There is no point specifying SQ levels that only take on the value of 0. These have no bearing on the design and may be problematic when inverting the Fisher information matrix.

Related to the above point, in the case where your attribute is dummy-coded the easiest is to define it such that the base level of your dummy-coded attribute corresponds to the level of the SQ. Remember, that in your design, these only take on the values of 1 and 0 with the base level being zero for all non-base-level levels. Defining the base level to be equal to the SQ obviates the need to explicitly specify the SQ beyond a constant.

Large designs

Creating large designs can be beneficial, however, if you have many attributes and levels, the size of the full factorial can be too large to hold in memory leading to an error of the type: “Error: vector memory exhausted (limit reached)”. There are two possible solutions to fix this:

  1. You can supply a candidate set that is of a sufficient size
  2. You can use the rsc algorithm instead, which will obviate the need to have the full factorial present.

Supplying a candidate set

You can supply a candidate set to use with the modified federov and random design algorithms. There are 2 important things with respect to the candidate set that spdesign will check for:

  1. That the names are compliant with the package. This means that the names of the variables in the supplied candidate set must follow a specific naming convention. The name consists of two parts: i) the name of the utility function, which are the names given to each utility function element in the list of utility functions, and ii) the name of the attribute. These are combined using an underscore giving the following format: _. For example, if you have the following set of utility functions:
V = list(
  alt1 = "b_x1_dummy[c(0.2, 0.5)] * x1[c(1, 2, 3)]",
  alt2 = "b_x1_dummy * x1"

Then the column names of the candidate set would be: alt1_x1 and alt2_x1.

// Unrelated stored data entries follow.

(** Reads of a request whose last record ends it. *)
Lemma reads_request reads c b rs last :
  valid c -> buf_inv b -> Forall record_ok rs -> record_ok last ->
  Forall (fun r => ends r = false) rs -> ends last = true -> gotRequest_ c = false ->
  content b ++ concat reads = texts (rs ++ [last]) -> decode c (content b) = Wait ->
  let v := effects (rs ++ [last]) (view_of c) in
  exists c' b', fcgi_reads c b reads
    = Ok (c', FcgiRequest (v_params v) (v_input v) :: (if v_keep v then [] else [FcgiShutdown]), b')
    /\ buf_inv b' /\ content b' = [] /\ resting c'.
Proof.
  revert c b rs; induction reads as [|d reads IH]; intros c b rs Hc Hb Hrs Hlast Hn Hend Hg E Hw v.
  - exfalso. cbn [concat] in E. destruct rs as [|r rs].
    + destruct (decode_record last [] c Hc Hlast) as (c1 & Ed & _).
      rewrite app_nil_r in E. change (texts ([] ++ [last])) with (record_text last ++ []) in E.
      rewrite E in Hw. congruence.
    + inversion Hrs as [|? ? Hr _]; subst. destruct (decode_record r (texts (rs ++ [last])) c Hc Hr) as (c1 & Ed & _).
      rewrite app_nil_r in E. change (texts ((r :: rs) ++ [last])) with (record_text r ++ texts (rs ++ [last])) in E.
      rewrite E in Hw. congruence.
  - cbn [fcgi_reads]. destruct (append_str_spec d b Hb) as (b0 & -> & Hb0 & Hc0 & _). run_res.
    cbn [concat] in E. rewrite app_assoc, <- Hc0 in E.
    destruct (run_records (rs ++ [last]) c (content b0) (concat reads) Hc) as
      (rs1 & rs2 & c1 & l1 & Ers & Er & Hc1 & Ev & E1 & Hdone); [by apply Forall_app; split; [|constructor] | done|].
    destruct (onMessage_runs c b0 Hc Hb0) as (c2 & b2 & Er2 & _ & Hb2 & ->).
    rewrite Er in Er2. injection Er2 as <- ->.
    destruct (decide (rs2 = [])) as [->|Hne].
    + rewrite app_nil_r in Ers. subst rs1. apply app_eq_nil in E1 as [El1 Erest].
      assert (Hgot : gotRequest_ c1 = true /\ params_ c1 = v_params v /\ keepConn_ c1 = v_keep v
                     /\ content (stdin_ c1) = v_input v).
      { unfold v. rewrite <- Ev. split; [|done]. change (gotRequest_ c1) with (v_got (view_of c1)). rewrite Ev.
        unfold effects. rewrite foldl_app. simpl. unfold ends in Hend. apply andb_true_iff in Hend as [Ht Hd].
        apply Z.eqb_eq in Ht. apply Nat.eqb_eq, nil_length_inv in Hd. by rewrite Ht, Hd. }
      destruct Hgot as (-> & -> & -> & ->). run_res.
      set (c' := mkCodec false (v_keep v) (retrieveAll (stdin_ c1)) (retrieveAll (paramsStream_ c1)) []).
      assert (Hr : resting c') by (split; [split; by apply retrieveAll_inv, Hc1 | done]).
      destruct (reads_empty reads c' b2 Hr Hb2 El1 Erest) as (b' & -> & Hb' & Hb0'). run_res.
      exists c', b'. by rewrite app_nil_r.
    + destruct rs2 as [|r rs3 _] using rev_ind; [done|].
      rewrite app_assoc in Ers. apply app_inj_tail in Ers as [-> ->].
      apply Forall_app in Hrs as [Hrs1 Hrs3]. apply Forall_app in Hn as [Hn1 Hn3].
      assert (Hg1 : gotRequest_ c1 = false).
      { change (gotRequest_ c1) with (v_got (view_of c1)). rewrite Ev, effects_got by done. exact Hg. }
      rewrite Hg1. run_res.
      destruct (IH c1 b2 rs3) as (c' & b' & -> & Hb' & Hb0' & Hg'); try done; try (by eapply (run_rest valid) in Er).
      run_res. exists c', b'. split; [|done]. do 2 f_equal. unfold v. rewrite Ev. unfold effects.
      rewrite <- !foldl_app, app_assoc. done.
Qed.

(** A request of a web server to a responder: the flags, the parameters and
    the standard input in as many records as it likes. *)
Definition begin_data (flags : Z) : bytes := be_bytes 2 kFcgiResponder ++ [char_of_Z flags] ++ replicate 5 nul.
Definition request_head (begin : frecord) (pcs : list frecord) (pend : frecord) (ics : list frecord) : list frecord :=
  begin :: pcs ++ pend :: ics.

Lemma effects_params pcs v :
  Forall (fun r => r_type r = kFcgiParams /\ r_data r <> []) pcs ->
  effects pcs v = mkView (v_got v) (v_keep v) (v_input v) (v_stream v ++ concat (r_data <$> pcs)) (v_params v).
Proof.
  intros Hp. revert v; induction Hp as [|r pcs [Ht Hd] _ IH]; intros v; [simpl; rewrite app_nil_r; by destruct v|].
  change (effects (r :: pcs) v) with (effects pcs (effect (r_type r) (r_data r) v)). rewrite IH, Ht.
  unfold effect. simpl. unfold params_effect. destruct (r_data r); [done|]. simpl. by rewrite <- app_assoc.
Qed.

Lemma effects_stdin ics v :
  Forall (fun r => r_type r = kFcgiStdin /\ r_data r <> []) ics ->
  effects ics v = mkView (v_got v) (v_keep v) (v_input v ++ concat (r_data <$> ics)) (v_stream v) (v_params v).
Proof.
  intros Hp. revert v; induction Hp as [|r ics [Ht Hd] _ IH]; intros v; [simpl; rewrite app_nil_r; by destruct v|].
  change (effects (r :: ics) v) with (effects ics (effect (r_type r) (r_data r) v)). rewrite IH, Ht.
  unfold effect. simpl. unfold stdin_effect. destruct (r_data r); [done|]. simpl. by rewrite <- app_assoc.
Qed.

Lemma begin_flags flags v :
  (0 <= flags < 256)%Z ->
  begin_effect (begin_data flags) v = mkView (v_got v) (flags =? 1)%Z (v_input v) (v_stream v) (v_params v).
Proof.
  intros Hf. transitivity (mkView (v_got v) (Z_of_char (char_of_Z flags) =? kFcgiKeepConn)%Z
    (v_input v) (v_stream v) (v_params v)); [reflexivity|].
  by rewrite Z_of_char_of_Z, Z.mod_small.
Qed.

Lemma params_text_length ps : length ps <= length (params_text ps).
Proof.
  induction ps as [|p ps IH]; [done|]. unfold params_text in *. cbn [fmap list_fmap concat length].
  unfold pair_text at 1. rewrite !length_app. pose proof (len_text_pos (length p.1)).
  destruct (len_text (length p.1)); [done|]. simpl. lia.
Qed.

(** C27: A FastCGI request, however the server splits its parameters and its
    input into records, pads them, and however the stream is cut into reads,
    calls the callback once, with exactly the parameters and the input that
    were sent; the connection is shut down unless it is to be kept; and the
    codec is ready for the next request. *)
Theorem fcgi_request c b reads flags begin pcs pend ics last ps :
  resting c -> buf_inv b -> content b = [] ->
  Forall record_ok (request_head begin pcs pend ics ++ [last]) ->
  r_type begin = kFcgiBeginRequest -> r_data begin = begin_data flags -> (0 <= flags < 256)%Z ->
  Forall (fun r => r_type r = kFcgiParams /\ r_data r <> []) pcs ->
  r_type pend = kFcgiParams -> r_data pend = [] ->
  Forall (fun r => r_type r = kFcgiStdin /\ r_data r <> []) ics ->
  r_type last = kFcgiStdin -> r_data last = [] ->
  Forall (fun p => len_ok (length p.1) /\ len_ok (length p.2)) ps -> concat (r_data <$> pcs) = params_text ps ->
  concat reads = texts (request_head begin pcs pend ics ++ [last]) ->
  exists c' b', fcgi_reads c b reads
    = Ok (c', FcgiRequest (foldl (fun m p => map_set p.1 p.2 m) [] ps) (concat (r_data <$> ics))
              :: (if (flags =? 1)%Z then [] else [FcgiShutdown]), b')
    /\ buf_inv b' /\ content b' = [] /\ resting c'.
Proof.
  intros (Hc & Hg & Hi & Hs & Hp) Hb Hb0 Hok Ebt Ebd Hfl Hpcs Ept Epd Hics Elt Eld Hps Eps E.
  apply Forall_app in Hok as [Hok Hlast]. inversion Hlast as [|? ? Hlast' _]; subst.
  destruct (reads_request reads c b (request_head begin pcs pend ics) last) as (c' & b' & Er & Hrest); try done.
  - unfold request_head. apply Forall_cons. split; [unfold ends; by rewrite Ebt|].
    apply Forall_app. split; [|apply Forall_cons; split; [unfold ends; by rewrite Ept|]].
    + eapply Forall_impl; [exact Hpcs|]. intros r [Ht _]. unfold ends. by rewrite Ht.
    + eapply Forall_impl; [exact Hics|]. intros r [Ht Hd]. unfold ends. rewrite Ht. simpl. by destruct (r_data r).
  - unfold ends. by rewrite Elt, Eld.
  - by rewrite Hb0.
  - by rewrite Hb0.
  - exists c', b'. split; [|done]. rewrite Er. clear Er.
    assert (Ev : effects (request_head begin pcs pend ics ++ [last]) (view_of c)
      = mkView true (flags =? 1)%Z (concat (r_data <$> ics)) []
          (foldl (fun m p => map_set p.1 p.2 m) [] ps)); [|by rewrite Ev].
    unfold effects, request_head. cbn [app]. rewrite <- app_assoc. cbn [foldl app].
    rewrite foldl_app. fold (effects pcs (effect (r_type begin) (r_data begin) (view_of c))).
    rewrite effects_params by done. cbn [foldl app]. rewrite foldl_app.
    unfold view_of. rewrite Hg, Hi, Hs, Hp, Ebt, Ebd, Ept, Epd.
    change (effect kFcgiBeginRequest (begin_data flags) ?v) with (begin_effect (begin_data flags) v).
    rewrite begin_flags by done. cbn [v_got v_keep v_input v_stream v_params app]. rewrite Eps.
    change (effect kFcgiParams [] ?v) with (params_effect [] v). unfold params_effect.
    cbn [v_got v_keep v_input v_stream v_params].
    rewrite parse_params_text by (done || (pose proof (params_text_length ps); lia)).
    match goal with |- context [foldl ?f ?a ics] => change (foldl f a ics) with (effects ics a) end.
    rewrite effects_stdin by done. cbn [foldl v_got v_keep v_input v_stream v_params app]. by rewrite Elt, Eld.
Qed.

(** ** Responses *)

Definition stdout_record (data : bytes) : frecord :=
  mkRecord kFcgiStdout 1 data (replicate (Z.to_nat (Z.land (- Z.of_nat (length data)) 7)) nul).

Lemma header_image_text type data pad :
  (Z.of_nat (length data) < 2 ^ 16)%Z ->
  header_image type (hostToNetwork16 (wrapU 16 (Z.of_nat (length data)))) (Z.of_nat (length pad))
  = record_head (mkRecord type 1 data pad).
Proof.
  intros Hd. unfold header_image, record_head, hostToNetwork16. cbn [r_type r_id r_data r_pad].
  rewrite !to_mem_hton. by rewrite wrapU_small by lia.
Qed.

(** What [respond] leaves in the buffer: the output in a padded record and
    the record that ends it, as the protocol asks, but then eight zero bytes
    where an END_REQUEST record should be, since its header is never
    appended; a peer that decodes records finds one of type 0 there. *)
Theorem respond_unfinished b :
  buf_inv b -> (Z.of_nat (readableBytes b) < 65536)%Z -> 8 <= prependableBytes b ->
  exists b', respond b = Ok b' /\ buf_inv b'
    /\ content b' = texts [stdout_record (content b); stdout_record []] ++ replicate 8 nul
    /\ h_type (header_of (replicate 8 nul)) <> kFcgiEndRequest.
Proof.
  intros Hb Hn Hp. unfold respond, kRecordHeader.
  replace ((Z.of_nat (readableBytes b) <? 65536)%Z && (8 <=? prependableBytes b)) with true
    by (symmetry; apply andb_true_iff; split; [by apply Z.ltb_lt | by apply Nat.leb_le]).
  set (pad := Z.to_nat (Z.land (- Z.of_nat (length (content b))) 7)).
  assert (Hland : (0 <= Z.land (- Z.of_nat (readableBytes b)) 7 < 8)%Z).
  { change 7%Z with (2 ^ 3 - 1)%Z. rewrite land_ones_mod by lia. apply Z.mod_pos_bound. lia. }
  assert (Epad : Z.land (- Z.of_nat (readableBytes b)) 7 = Z.of_nat (length (replicate pad nul))).
  { rewrite length_replicate. unfold pad. rewrite length_content by done. lia. }
  assert (Eimg : header_image kFcgiStdout (hostToNetwork16 (wrapU 16 (Z.of_nat (readableBytes b))))
      (Z.land (- Z.of_nat (readableBytes b)) 7)
    = record_head (mkRecord kFcgiStdout 1 (content b) (replicate pad nul))).
  { rewrite Epad, <- (length_content b Hb). apply header_image_text. by rewrite length_content. }
  rewrite Eimg, Epad, length_replicate, Nat2Z.id.
  assert (Hpad : pad < 8) by (unfold pad; rewrite length_content by done; lia).
  assert (Hhead : length (record_head (mkRecord kFcgiStdout 1 (content b) (replicate pad nul))) = 8)
    by apply length_record_head.
  destruct (prepend_spec (record_head (mkRecord kFcgiStdout 1 (content b) (replicate pad nul))) b Hb)
    as (b1 & E1 & Hb1 & Hc1 & _); [by rewrite Hhead|]. rewrite Hhead in E1. rewrite E1. run_res.
  destruct (append_spec (replicate 8 nul) pad b1 Hb1) as (b2 & -> & Hb2 & Hc2 & _);
    [rewrite length_replicate; lia|]. run_res.
  unfold endStdout, endRequest, appendInt32, kRecordHeader. rewrite image32.
  destruct (append_image 8 (header_image kFcgiStdout 0 0) b2 Hb2) as (b3 & -> & Hb3 & Hc3);
    [unfold header_image; rewrite !length_app, !length_to_mem; done|]. run_res.
  destruct (append_image 4 (be_bytes 4 0) b3 Hb3 ltac:(by rewrite length_be_bytes)) as (b4 & -> & Hb4 & Hc4). run_res.
  destruct (append_image 4 (be_bytes 4 0) b4 Hb4 ltac:(by rewrite length_be_bytes)) as (b5 & -> & Hb5 & Hc5).
  exists b5. split; [done|]. split; [done|]. split; [|by vm_compute].
  assert (Ez : header_image kFcgiStdout 0 0 = record_text (stdout_record [])).
  { change (record_text (stdout_record [])) with (record_head (mkRecord kFcgiStdout 1 [] [])).
    rewrite <- header_image_text by (simpl; lia). f_equal.
    unfold hostToNetwork16, hton. by destruct bigendian. }
  rewrite Hc5, Hc4, Hc3, Hc2, Hc1, Ez. unfold texts. cbn [fmap list_fmap concat]. rewrite app_nil_r.
  change (record_text (stdout_record (content b))) with (record_head (mkRecord kFcgiStdout 1 (content b)
    (replicate pad nul)) ++ content b ++ replicate pad nul).
  replace (take pad (replicate 8 nul)) with (replicate pad nul)
    by (rewrite take_replicate; f_equal; lia).
  rewrite <- !app_assoc. done.
Qed.
End FastCgiFacts.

  1. That all attribute levels specified in the utility functions are in the candidate set. A mismatch here will result in an error.
  2. That there are not more (unneccesasry) columns in the candidate set that are not used by the utility expression. This is caught by an error message.

The candidate set is passed in as a data.frame using the candidate_set argument to the function generate_design.